JSON schema robustness: Measure real-world failure rates for parsing errors; harden the schema (e.g., function-calling, constrained decoding) and evaluate resilience to adversarial formatting, truncation, or multi-turn context pollution.
Safety calibration and policy governance: Provide mechanisms to tune risk tolerance (e.g., thresholding unsafe/overrefusal flags) across jurisdictions and use cases, and evaluate the impact on ASR/ORR trade-offs.
Comprehensive human evaluation: Complement LLM-judge-based metrics with blinded human assessments of safety, helpfulness, and constructive guidance—especially for borderline dual-use prompts.
Distribution shift and novel jailbreak formats: Test robustness to unseen attack styles (role-play variants, multilingual attacks, tool-use chains, image/context injections), and measure generalization beyond the training distributions.
Partial deployment and hybrid guardrails: Explore best practices for combining WaltzRL with external safeguards (e.g., Llama Guard, Constitutional Classifiers) to bound worst-case failures while minimizing additional overrefusal; quantify interaction effects.
Failure impact analysis: Characterize the risk profile of false negatives (missed unsafe outputs) and false positives (excess refusals), including user harm scenarios and mitigation strategies (e.g., escalation paths to human oversight).
Long-term maintenance and drift: Study how the collaboration dynamics evolve with continued training or policy updates; assess catastrophic forgetting and provide monitoring strategies to detect safety or helpfulness regressions.
Data privacy and logging: The feedback agent produces private reasoning traces.
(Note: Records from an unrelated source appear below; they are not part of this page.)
Lemma tracked_window r sent : tracks r sent -> tracked r = attempt <$> window sent.
Proof.
  intros [Ha _]. unfold tracked. rewrite Ha, omap_app.
  assert (forall n, omap id (replicate n (@None (Attempt T))) = []) as -> by (intros n; induction n as [|n IHn]; [done|exact IHn]).
  rewrite app_nil_r. clear Ha. induction (window sent) as [|s l IH]; [done|]. exact (f_equal (cons (attempt s)) IH).
Qed.

Lemma find_attempt_at (l : list (T * Z)) token at_ slot from :
  NoDup l.*1 -> l !! slot = Some (token, at_) ->
  find_attempt token from (attempt <$> l) = Some ((from + slot)%nat, attempt (token, at_)).
Proof.
  revert slot from. induction l as [|[t' a'] l IH]; intros slot from Hnd Hl; [done|]. cbn in Hnd. apply NoDup_cons in Hnd as [Hni Hnd].
  cbn [fmap list_fmap find_attempt attempt a_token fst]. destruct slot as [|slot].
  - injection Hl as <- <-. rewrite bool_decide_true by done. by rewrite Nat.add_0_r.
  - cbn in Hl. rewrite bool_decide_false; [rewrite (IH slot) by done; do 2 f_equal; lia|].
    intros ->. apply Hni. apply list_elem_of_fmap. exists (token, at_). split; [done|]. by eapply list_elem_of_lookup_2.
Qed.

Lemma find_attempt_none (l : list (T * Z)) token from : token ∉ l.*1 -> find_attempt token from (attempt <$> l) = None.
Proof.
  revert from. induction l as [|[t' a'] l IH]; intros from Hni; [done|]. cbn in Hni. apply not_elem_of_cons in Hni as [Hne Hni].
  cbn [fmap list_fmap find_attempt attempt a_token fst]. rewrite bool_decide_false by congruence. by apply IH.
Qed.

Lemma attempt_of_sent r sent token :
  tracks r sent -> NoDup sent.*1 -> Z.of_nat (length sent) <= umax 8 ->
  (forall i at_, sent !! i = Some (token, at_) ->
     attempt_of r token = if (i + MAX_TRACKED_ATTEMPTS <? length sent)%nat then None else Some (Z.of_nat i + 1, at_)) /\
  (token ∉ sent.*1 -> attempt_of r token = None).
Proof.
  intros Ht Hnd Hlen. unfold attempt_of. rewrite (tracked_window r sent Ht). pose proof (length_window sent) as Hw.
  set (k := (length sent - MAX_TRACKED_ATTEMPTS)%nat).
  assert (sent = take k sent ++ window sent) as Hsplit by (unfold window; fold k; by rewrite take_drop).
  assert (NoDup (take k sent).*1 /\ NoDup (window sent).*1 /\ forall t', t' ∈ (take k sent).*1 -> t' ∉ (window sent).*1) as (_ & Hndw & Hdis).
  { rewrite Hsplit, fmap_app in Hnd. apply NoDup_app in Hnd as (H1 & H2 & H3). done. }
  split.
  - intros i at_ Hi. destruct (Nat.ltb_spec (i + MAX_TRACKED_ATTEMPTS) (length sent)) as [Hold|Hnew].
    + rewrite find_attempt_none; [done|]. apply Hdis. apply list_elem_of_fmap. exists (token, at_). split; [done|].
      apply (list_elem_of_lookup_2 _ i). by rewrite lookup_take_lt by (subst k; lia).
    + rewrite (find_attempt_at (window sent) token at_ (i - k) 0); [|done|unfold window; fold k; rewrite lookup_drop].
      * cbn [fmap option_fmap option_map attempt a_sent_at snd]. rewrite length_fmap. f_equal. f_equal.
        destruct Ht as [_ ->]. rewrite Z.min_l by lia. apply lookup_lt_Some in Hi. unfold sat_sub. subst k. lia.
      * replace (k + (i - k))%nat with i; [done|]. subst k. lia.
  - intros Hni. rewrite find_attempt_none; [done|]. intros Hin. apply Hni. rewrite Hsplit, fmap_app. apply elem_of_app. by right.
Qed.

Lemma record_new_tracks host budget generation (payload : P) : tracks (record_new host budget generation payload) [].
Proof. done. Qed.
End Attempts.

(** ** Estimates *)

Definition estimate_in (lo hi : Z) (e : RttEstimator) : Prop :=
  match smoothed e with Some s => lo <= s <= hi | None => True end /\ 0 <= variation e <= hi.

Lemma estimator_record_in lo hi e sample :
  0 <= lo -> estimate_in lo hi e -> lo <= sample <= hi -> estimate_in lo hi (estimator_record e sample).
Proof.
  intros Hlo [Hs Hv] Hsample. unfold estimator_record, estimate_in.
  destruct (if est_seeded e then None else smoothed e) as [s|] eqn:E; cbn.
  - assert (smoothed e = Some s) as Es by (by destruct (est_seeded e)). rewrite Es in Hs.
    split; Z.to_euclidean_division_equations; lia.
  - split; [lia|]. Z.to_euclidean_division_equations. lia.
Qed.

(** ** The properties *)

Section Properties.
Context (instant_max : Z).
Context {F K T P : Type} `{!Float64 F} `{Countable K} `{EqDecision T} `{!TimerHeap K}.
Local Notation ledger := (ProbeLedger F K T P).

(** C3: a drain reports exactly the probes whose clock has run out, each once: a probe
    with sends left is sent again, with its attempt counted and a new clock beyond
    the present, and one with none left is retired.  No other probe and no other
    clock changes, and the timers of probes that were resolved or armed again since
    are passed over.  The policy's least timeout is not zero, the clock is far from its
    end, and the 32-bit generations have room for the probes in flight. *)
Theorem drain_due_exact (laws : Float64Laws (F := F)) (l : ledger) (now : Z) (out : list (Due K P)) :
  ledger_inv l -> generations_room l <= umax 32 -> 0 < min_rto (policy l) -> now + FAR_FUTURE <= instant_max ->
  exists l' events, drain_due instant_max l now out = Some (l', out ++ events) /\
    events ≡ₚ due_events l now /\ ledger_inv l' /\
    forall key,
      match records l !! key with
      | None => records l' !! key = None
      | Some r =>
          if fired l now key r then
            if r_budget r <=? r_sends r then records l' !! key = None
            else exists g due, records l' !! key = Some (resent r g) /\ clock l' key (resent r g) = Some due /\ now < due
          else records l' !! key = Some r /\ clock l' key r = clock l key r
      end.
Proof.
  intros Hl Hroom Hmin Hfar. destruct (drain_due_spec instant_max l now out Hl Hroom Hmin Hfar) as (l' & events & Hd & He & Hi & _ & _ & Hk).
  exists l', events. split_and!; [done|done|done|]. exact Hk.
Qed.

(** a drain ends, whatever the ledger holds and whatever the timeouts are, zero
    included: each turn of its loop takes a timer for good or uses up one of the
    sends that are left. *)
Theorem drain_due_returns (l : ledger) (now : Z) (out : list (Due K P)) :
  exists l' out', drain_due instant_max l now out = Some (l', out').
Proof.
  destruct (drain_from_returns instant_max (drain_fuel l) l now out) as [[l' out'] Hr]; [unfold drain_fuel, drain_measure; lia|eauto].
Qed.

(** C27: a probe has one clock.  After any operations on a new ledger, in any order,
    each probe that is outstanding and not deferred has a timer that counts, the
    ledger asks to be woken no later than that timer, and a host's outstanding
    probes are counted.  The operations are fewer than would take all the
    generations a [u32] numbers. *)
Theorem ledger_keeps_clocks (laws : Float64Laws (F := F)) (p : RetryPolicy F) (seed : Z) (ops : list ledger_op) :
  0 < min_rto p -> max_attempts p <= umax 8 -> 255 * Z.of_nat (length ops) <= umax 32 -> Forall (timely instant_max) ops ->
  exists l : ledger, run_ledger instant_max (ledger_seeded p seed) ops = Some l /\
    (forall key r, records l !! key = Some r -> r_deferred r = false ->
       exists due wake, clock l key r = Some due /\ next_due l = Some wake /\ wake <= due) /\
    (forall host, h_outstanding (host_state l host) = probes_on (records l) host) /\
    (forall key r, records l !! key = Some r -> 1 <= r_sends r <= umax 8).
Proof.
  intros Hmin Hmax Hops Ht. pose proof (seeded_inv (K := K) (T := T) (P := P) p seed Hmax) as H0.
  destruct (run_ledger_inv instant_max ops (ledger_seeded p seed) H0) as (l & Hr & Hl & _); [|done|done|].
  { unfold generations_room. cbn. unfold sum_over. rewrite map_fold_empty. lia. }
  exists l. destruct Hl as [Hrec _ _ Hout _ _]. split_and!; [done| |done|].
  - intros key r Hk Hd. destruct (Hrec key r Hk ltac:(tauto)) as [Hc _ _ _ _]. rewrite Hd in Hc.
    assert (exists due, clock l key r = Some due) as [due Ec].
    { unfold clock. destruct (timers_of (timers l) key (r_generation r)); [done|]. by eexists. }
    apply clock_in in Ec as Hin. destruct Hin as (t & Hin & <- & _ & _). unfold next_due.
    destruct (heap_pop (timers l)) as [[u rest]|] eqn:Ep; [|apply heap_pop_empty in Ep; rewrite Ep in Hin; by apply elem_of_nil in Hin].
    exists (tm_due t), (tm_due u). split_and!; [done|done|]. apply heap_pop_min in Ep as [Hperm Hmin'].
    rewrite Hperm in Hin. apply elem_of_cons in Hin as [->|Hin]; [lia|]. rewrite Forall_forall in Hmin'. by apply (Hmin' t).
  - intros key r Hk. by destruct (Hrec key r Hk ltac:(tauto)).
Qed.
Define privacy-preserving logging, redaction, and governance protocols for auditability without exposing sensitive content.
Stronger baselines: Include comparisons to template-plus-rationale feedback, constitutional guidance with chain-of-thought, self-revision-only baselines (single agent doing a second pass), and more sophisticated moderation pipelines.
Quantifying partial credit in safety/helpfulness: Replace binary conversation rewards with graded, segment-level evaluations to provide richer signals for DIR; study whether this improves learning speed and output quality.
Multi-turn user interaction: Extend beyond one-shot prompting plus one feedback round to dialogs where the user and system iterate; measure effects on user satisfaction, safety, and cumulative latency.

View Paper Prompt View All Prompts

Practical Applications

Immediate Applications

The following applications can be deployed now, leveraging the two-agent inference pattern and/or WaltzRL-style training to reduce unsafe outputs while avoiding overrefusals, with manageable latency.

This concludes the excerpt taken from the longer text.